Haftung & Verkehrssicherungspflicht
Haftet der Veranstalter für gestohlene oder beschädigte Sachen der Besucher?
Kurzantwort
Für eingebrachte Sachen der Besucher haftet der Veranstalter grundsätzlich nicht, wenn er deutlich darauf hingewiesen hat ("Keine Haftung für mitgebrachte Gegenstände"). Anders ist es bei der bewachten Garderobe: Wer Sachen in Verwahrung nimmt, übernimmt Obhutspflichten und haftet bei Verlust oder Beschädigung.
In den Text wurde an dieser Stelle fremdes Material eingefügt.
(** go: pkg/semantics/react_workspace_branches_tabpanels.go#reactFirstStringJSXAttr *)
Definition reactFirstStringJSXAttr (attrs : list Node) (name : string) : string :=
  default "" (first_some (λ attr,
    if reactJSXAttributeNameText attr != name then None
    else reactBareStringText (reactJSXAttributeValueNode attr)) attrs).

(** go: pkg/semantics/react_workspace_branches_tabpanels.go#reactTabpanelBranch *)
Definition reactTabpanelBranch (n : Node) : option ReactWorkspaceBranch :=
  let attrs := reactJSXAttributes n in
  if negb (reactHasStringJSXAttr attrs "role" "tabpanel") then None
  else
    let label := reactFirstStringJSXAttr attrs "aria-label" in
    let label := if label == "" then reactFirstStringJSXAttr attrs "id" else label in
    let label := if label == "" then "tabpanel" else label in
    Some (mkReactWorkspaceBranch label (locationFromNode n)).

(** go: pkg/semantics/react_workspace_branches_tabpanels.go#reactCollectTabpanelBranches *)
Definition reactCollectTabpanelBranches (body : Node) (s : list ReactWorkspaceBranch * gset N) :
    list ReactWorkspaceBranch * gset N :=
  reactWalkScope (λ s n,
    if negb (one_of ["jsx_opening_element"; "jsx_self_closing_element"] (Kind n)) then s
    else match reactTabpanelBranch n with Some b => addBranch b s | None => s end) (Some body) s.

Definition branch_less (a b : ReactWorkspaceBranch) : bool :=
  (loc_StartByte (rwb_Location a) <? loc_StartByte (rwb_Location b))%N.

(** go: pkg/semantics/react_workspace_branches.go#reactExtractWorkspaceBranches *)
Definition reactExtractWorkspaceBranches (body : Node) : list ReactWorkspaceBranch :=
  let s := ([], ∅) in
  let s := reactCollectDiscriminantBranches body s in
  let s := reactCollectTabpanelBranches body s in
  stable_sort branch_less (fst s).

(** ** [react_imperative_ui.go] *)

(** go: pkg/semantics/react_imperative_ui.go#reactImperativeAPINames *)
Definition reactImperativeAPINames : list string :=
  ["getElementById"; "querySelector"; "querySelectorAll"; "focus"; "blur"; "scrollIntoView"].

(** go: pkg/semantics/react_imperative_ui.go#reactImperativeAPI *)
Definition reactImperativeAPI (call : Node) : string :=
  let known api := if one_of reactImperativeAPINames api then api else "" in
  match ChildByFieldName call "function" with
  | None => ""
  | Some fn =>
      if Kind fn == "member_expression" then
        match ChildByFieldName fn "property" with
        | None => ""
        | Some prop => known (Utf8Text prop)
        end
      else if Kind fn == "identifier" then known (Utf8Text fn)
      else ""
  end.

(** go: pkg/semantics/react_imperative_ui.go#reactExtractImperativeUI *)
Definition reactExtractImperativeUI (body : Node) : list ReactImperativeUICall :=
  map (λ c, mkReactImperativeUICall (reactImperativeAPI c) (locationFromNode c))
    (scope_calls (λ n, reactImperativeAPI n != "") body).

(** ** [react_shared_panel_deps_refs.go], [react_shared_panel_deps.go] *)

(** go: pkg/semantics/react_shared_panel_deps_refs.go#reactPanelDepRef *)
Record reactPanelDepRef := mkReactPanelDepRef { pdr_tag : string; pdr_id : string }.

(** go: pkg/semantics/react_shared_panel_deps_refs.go#reactIdentifierJSXAttrValues *)
Definition reactIdentifierJSXAttrValues (n : Node) : list string :=
  omap (λ attr,
    match reactJSXAttributeValueNode attr with
    | None => None
    | Some val =>
        if Kind val != "jsx_expression" then None
        else match reactJSXExpressionInner val with
        | None => None
        | Some inner => if Kind inner != "identifier" then None else Some (Utf8Text inner)
        end
    end) (reactJSXAttributes n).

(** go: pkg/semantics/react_shared_panel_deps_refs.go#reactAllowedPanelDepRefs *)
Definition reactAllowedPanelDepRefs (n : Node) (allow : gset string) : option (string * list string) :=
  match reactPascalCaseJSXTag n with
  | None => None
  | Some tag =>
      let ids := List.filter (λ idName, bool_decide (idName ∈ allow)) (reactIdentifierJSXAttrValues n) in
      match ids with [] => None | _ => Some (tag, ids) end
  end.

(** go: pkg/semantics/react_shared_panel_deps_refs.go#reactPanelDepRefsFromNode *)
Definition reactPanelDepRefsFromNode (n : Node) (allow : gset string) : list reactPanelDepRef :=
  match reactAllowedPanelDepRefs n allow with
  | None => []
  | Some (tag, ids) => map (mkReactPanelDepRef tag) ids
  end.

(** go: pkg/semantics/react_shared_panel_deps_refs.go#reactCollectPanelDepRefs *)
Definition reactCollectPanelDepRefs (body : Node) (allow : gset string) : list reactPanelDepRef :=
  reactWalkScope (λ refs n, refs ++ reactPanelDepRefsFromNode n allow) (Some body) [].

(** go: pkg/semantics/react_shared_panel_deps_refs.go#reactBuildDepTags *)
Definition reactBuildDepTags (refs : list reactPanelDepRef) : gmap string (gset string) :=
  fold_left (λ depTags ref, <[pdr_id ref := {[pdr_tag ref]} ∪ default ∅ (depTags !! pdr_id ref)]> depTags) refs ∅.

(** go: pkg/semantics/react_shared_panel_deps_refs.go#reactPanelDepTagIndex *)
Definition reactPanelDepTagIndex (body : Node) (allow : gset string) : gmap string (gset string) :=
  reactBuildDepTags (reactCollectPanelDepRefs body allow).

(** go: pkg/semantics/react_shared_panel_deps.go#reactKnownSharedDepNames *)
Definition reactKnownSharedDepNames (body : Node) (useState : list ReactUseStateBinding) : gset string :=
  let known := fold_left (λ (known : gset string) u,
    if usb_Binding u != "" then {[usb_Binding u]} ∪ known else known) useState ∅ in
  reactWalkScope (λ (known : gset string) n,
    match reactLocalFunctionBindingName n with Some name => {[name]} ∪ known | None => known end) (Some body) known.

(** go: pkg/semantics/react_shared_panel_deps.go#reactSharedDepsFromTags *)
Definition reactSharedDepsFromTags (depTags : gmap string (gset string)) : list ReactSharedPanelDep :=
  let names := omap (λ nt : string * gset string, if 2 <=? base.size (snd nt) then Some (fst nt) else None) (map_to_list depTags) in
  map (λ name, mkReactSharedPanelDep name (sort_strings (elements (default ∅ (depTags !! name))))) (sort_strings names).

(** go: pkg/semantics/react_shared_panel_deps.go#reactExtractSharedPanelDeps *)
Definition reactExtractSharedPanelDeps (body : Node) (useState : list ReactUseStateBinding) : list ReactSharedPanelDep :=
  let allow := reactKnownSharedDepNames body useState in
  if bool_decide (allow = ∅) then [] else reactSharedDepsFromTags (reactPanelDepTagIndex body allow).
End facts.

(** ** Chains *)

Section facts_proofs.
Context {U : Unicode}.

Lemma ternary_continue_smaller cur next t : ternary_continue cur = (Some next, t) → nheight next < nheight cur.
Proof.
  unfold ternary_continue. pose proof (unwrapTSParen_height (ChildByFieldName cur "alternative")) as Hu.
  pose proof (ChildByFieldName_height cur "alternative") as Hc.
  destruct (kind_is _ _); [|done]. intros [= E _]. rewrite E in Hu. cbn in *. lia.
Qed.

Lemma reactIfChainContinue_smaller cur next t : reactIfChainContinue cur = (Some next, t) → nheight next < nheight cur.
Proof.
  unfold reactIfChainContinue. pose proof (ChildByFieldName_height cur "alternative") as Hc.
  destruct (ChildByFieldName cur "alternative") as [alt|]; [|done]. cbn [oheight] in Hc.
  pose proof (opened_height alt) as Ho. unfold opened in Ho.
  destruct (kind_is _ _); [|done]. intros [= E _]. rewrite E in Ho. cbn in *. lia.
Qed.

Section chain.
Context (kind base : string) (branch : Node → option ReactWorkspaceBranch).
Context (continue : Node → option Node * option ReactWorkspaceBranch).
Hypothesis smaller_next : ∀ cur next t, continue cur = (Some next, t) → nheight next < nheight cur.

(** A link of the chain: of the kind of its construct, with a condition on the base. *)
Definition link (n : Node) : bool := (Kind n == kind) && bool_decide (reactDiscriminantConditionBase n = Some base).

Notation loop := (descend (λ x : option Node * list ReactWorkspaceBranch * list Node, oheight (fst (fst x)))
  (λ _, ([], [])) (chain_loop_body kind base branch continue)).

Lemma loop_eq x : loop x = chain_loop_body kind base branch continue loop x.
Proof.
  apply (descend_eq _ (λ _, ([], []))). intros g h [[[cur|] bs] ns] H; unfold chain_loop_body; [|done].
  destruct (Kind cur != kind); [done|]. destruct (bool_decide _); [done|].
  destruct (continue cur) as [[next|] t] eqn:E; [|done]. apply H. cbn. by eapply smaller_next.
Qed.

(** The links of a chain, one the continuation of the other. *)
Inductive chain_of : Node → list Node → list ReactWorkspaceBranch → Prop :=
| chain_stop n : link n = false → chain_of n [] []
| chain_end n t : link n = true → continue n = (None, t) → chain_of n [n] (option_list (branch n) ++ option_list t)
| chain_next n m t ns bs : link n = true → continue n = (Some m, t) → chain_of m ns bs →
    chain_of n (n :: ns) (option_list (branch n) ++ bs).

Lemma loop_chain n ns bs : ∀ ns' bs', chain_of n ns' bs' → loop (Some n, bs, ns) = (bs ++ bs', ns ++ ns').
Proof.
  intros ns' bs' H. revert ns bs. induction H as [n Hl|n t Hl Hc|n m t ns' bs' Hl Hc _ IH]; intros ns bs;
    rewrite loop_eq; unfold chain_loop_body; unfold link in Hl.
  - rewrite !app_nil_r. destruct (Kind n == kind); [|done]. cbn [negb andb] in *.
    rewrite bool_decide_eq_false in Hl. by rewrite bool_decide_true.
  - apply andb_prop in Hl as [-> Hb%bool_decide_eq_true]. cbn [negb]. rewrite bool_decide_false by (intros ?; done).
    rewrite Hc. destruct (branch n), t; cbn; by rewrite ?app_nil_r, <- ?(assoc_L (++)).
  - apply andb_prop in Hl as [-> Hb%bool_decide_eq_true]. cbn [negb]. rewrite bool_decide_false by (intros ?; done).
    rewrite Hc, IH. destruct (branch n); cbn; by rewrite <- ?(assoc_L (++)).
Qed.

Lemma chain_exists n : ∃ ns bs, chain_of n ns bs.
Proof.
  induction n as [n IH] using node_height_ind. destruct (link n) eqn:El; [|do 2 eexists; by apply chain_stop].
  destruct (continue n) as [[m|] t] eqn:Ec.
  - destruct (IH m) as (ns & bs & Hm); [by eapply smaller_next|]. do 2 eexists. by eapply chain_next.
  - do 2 eexists. by eapply chain_end.
Qed.

(** The loop ends, and returns the links and the branches of the chain. *)
Lemma chain_loop_chain n : chain_of n (snd (chain_loop kind base branch continue n)) (fst (chain_loop kind base branch continue n)).
Proof.
  destruct (chain_exists n) as (ns & bs & H). unfold chain_loop.
  assert (E : loop (Some n, [], []) = (bs, ns)) by (by rewrite (loop_chain n [] [] ns bs)).
  by rewrite E.
Qed.

Lemma chain_head n ns bs : chain_of n ns bs → link n = true → ∃ tail, ns = n :: tail.
Proof. intros [k Hl|k t Hl Hc|k m t ns' bs' Hl Hc H] Hn; [congruence|eauto|eauto]. Qed.
End chain.

(** ** The state of [add] *)

Definition start_of (b : ReactWorkspaceBranch) : option N := Some (loc_StartByte (rwb_Location b)).

(** The branches added so far: those offered, without repetitions. *)
Definition offered (s : list ReactWorkspaceBranch * gset N) (bs : list ReactWorkspaceBranch)
    (s' : list ReactWorkspaceBranch * gset N) : Prop :=
  fst s' = fst s ++ keep_first start_of (snd s) bs ∧ snd s' = keys start_of bs ∪ snd s.

Lemma offered_nil s : offered s [] s.
Proof. split; [by rewrite app_nil_r|]. unfold keys. cbn. set_solver. Qed.

Lemma offered_app s1 s2 s3 l1 l2 : offered s1 l1 s2 → offered s2 l2 s3 → offered s1 (l1 ++ l2) s3.
Proof.
  intros (F1 & T1) (F2 & T2). split.
  - by rewrite F2, F1, T1, keep_first_app, (assoc_L (++)).
  - rewrite T2, T1, keys_app. set_solver.
Qed.

Lemma addBranch_offered b s : offered s [b] (addBranch b s).
Proof.
  destruct s as [bs seen]. unfold addBranch, offered. rewrite keep_first_step. cbn [start_of fst snd].
  assert (Hk : keys start_of [b] = {[loc_StartByte (rwb_Location b)]}).
  { unfold keys. cbn. by rewrite (right_id_L ∅ (∪)). }
  rewrite Hk. case_bool_decide as H; cbn [fst snd keep_first]; split; rewrite ?app_nil_r; [done|set_solver|done|done].
Qed.
(** The counters and block kinds of a language. *)
Definition language_counter (lang : string) : string → option counter :=
  if lang == LanguageGo then GoFeatures.counter_of else ts_counter_of.
Definition language_depths (lang : string) (root : Node) : list Z :=
  if lang == LanguageGo then block_depths is_decl_kind "block" (nodes root)
  else block_depths ts_opens "statement_block" (nodes root).

Lemma features_metrics lang spec tree : languageRegistry lang = Some spec →
  let m := fst (ls_computeFeatures spec (Root tree)) in
  (∀ k, get k m = node_count (language_counter lang) k (Root tree))
  ∧ met_MaxNestingDepth m = foldr Z.max 0%Z (language_depths lang (Root tree)).
Proof.
  unfold languageRegistry, language_counter, language_depths. intros H.
  assert (Hgo : let m := fst (computeGoFeatures (Root tree)) in
    (∀ k, get k m = node_count GoFeatures.counter_of k (Root tree))
    ∧ met_MaxNestingDepth m = foldr Z.max 0%Z (block_depths is_decl_kind "block" (nodes (Root tree)))).
  { cbn zeta. unfold computeGoFeatures. cbn [fst]. rewrite walk_metrics, nested_nodes.
    split; [intros k; apply fold_counts|by apply fold_max_nesting]. }
  assert (Hts : let m := fst (computeTSFeatures (Root tree)) in
    (∀ k, get k m = node_count ts_counter_of k (Root tree))
    ∧ met_MaxNestingDepth m = foldr Z.max 0%Z (block_depths ts_opens "statement_block" (nodes (Root tree)))).
  { cbn zeta. unfold computeTSFeatures. cbn [fst].
    destruct (walk_walked (Root tree) (mkDescent 0 false false []) new_ts_collector) as [_ ->].
    unfold counted. cbn [depth_of d_blockDepth d_inFunc]. rewrite nested_nodes.
    split; [intros k; apply fold_counts|by apply fold_max_nesting]. }
  destruct (lang == LanguageGo); [injection H as <-; exact Hgo|].
  destruct (lang == LanguageTypeScript); [injection H as <-; exact Hts|].
  destruct (lang == LanguageTSX); [injection H as <-; exact Hts|done].
Qed.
## Haftung für Besuchergebäck und Garderobe
### Grundsatz: Keine Haftung für mitgebrachte Sachen
Grundsätzlich haftet der Veranstalter nicht für Sachen, die Besucher eigenverantwortlich mitbringen. Voraussetzung: Ein deutlicher Hinweis muss erteilt worden sein.
Typische Formulierung: "Für mitgebrachte Gegenstände wird keine Haftung übernommen."
**Wo dieser Hinweis angebracht werden sollte:**
- Eingangsbereich
- Tickets und Eintrittskarten
- AGB
### Bewachte Garderobe: Verwahrvertrag
Sobald der Veranstalter eine bewachte Garderobe anbietet, entsteht ein Verwahrvertrag (§ 688 BGB). Folge:
- Obhutspflicht entsteht
- Bei Verlust oder Beschädigung haftet der Verwahrender
- Ausschluss dieser Haftung durch AGB ist nur in sehr engen Grenzen möglich
### Besonderheiten
**Wertgegenstände:** Bei erkennbar wertvollen Sachen (Schmuck, teure Kameras) kann die Haftungsbegrenzung durch Hinweis auf Wertgrenzen erfolgen.
**Fahrzeuge:** Der Veranstalterparkplatz begründet in der Regel keinen Verwahrvertrag, wenn keine Bewachung stattfindet und ein entsprechender Hinweis vorliegt.
**Fahrzeugeinbruch auf dem Parkplatz:** Haftung nur, wenn der Veranstalter explizit Bewachung versprochen hat.
Praktische Hinweise
**Haftung für Besuchergebäck minimieren:**
1. Deutliche Hinweisschilder "Keine Haftung für mitgebrachte Gegenstände" aufstellen
2. Hinweis in Tickets, Eintrittskarten und AGB aufnehmen
3. Garderoben-Personal auf Haftungsregeln hinweisen
4. Bei bewachter Garderobe Wertgrenzen in den AGB definieren
5. Versicherungsschutz für Garderobe mit Versicherer klären
Dieser Artikel dient der fachlichen Orientierung und ersetzt keine individuelle Rechts- oder Fachberatung.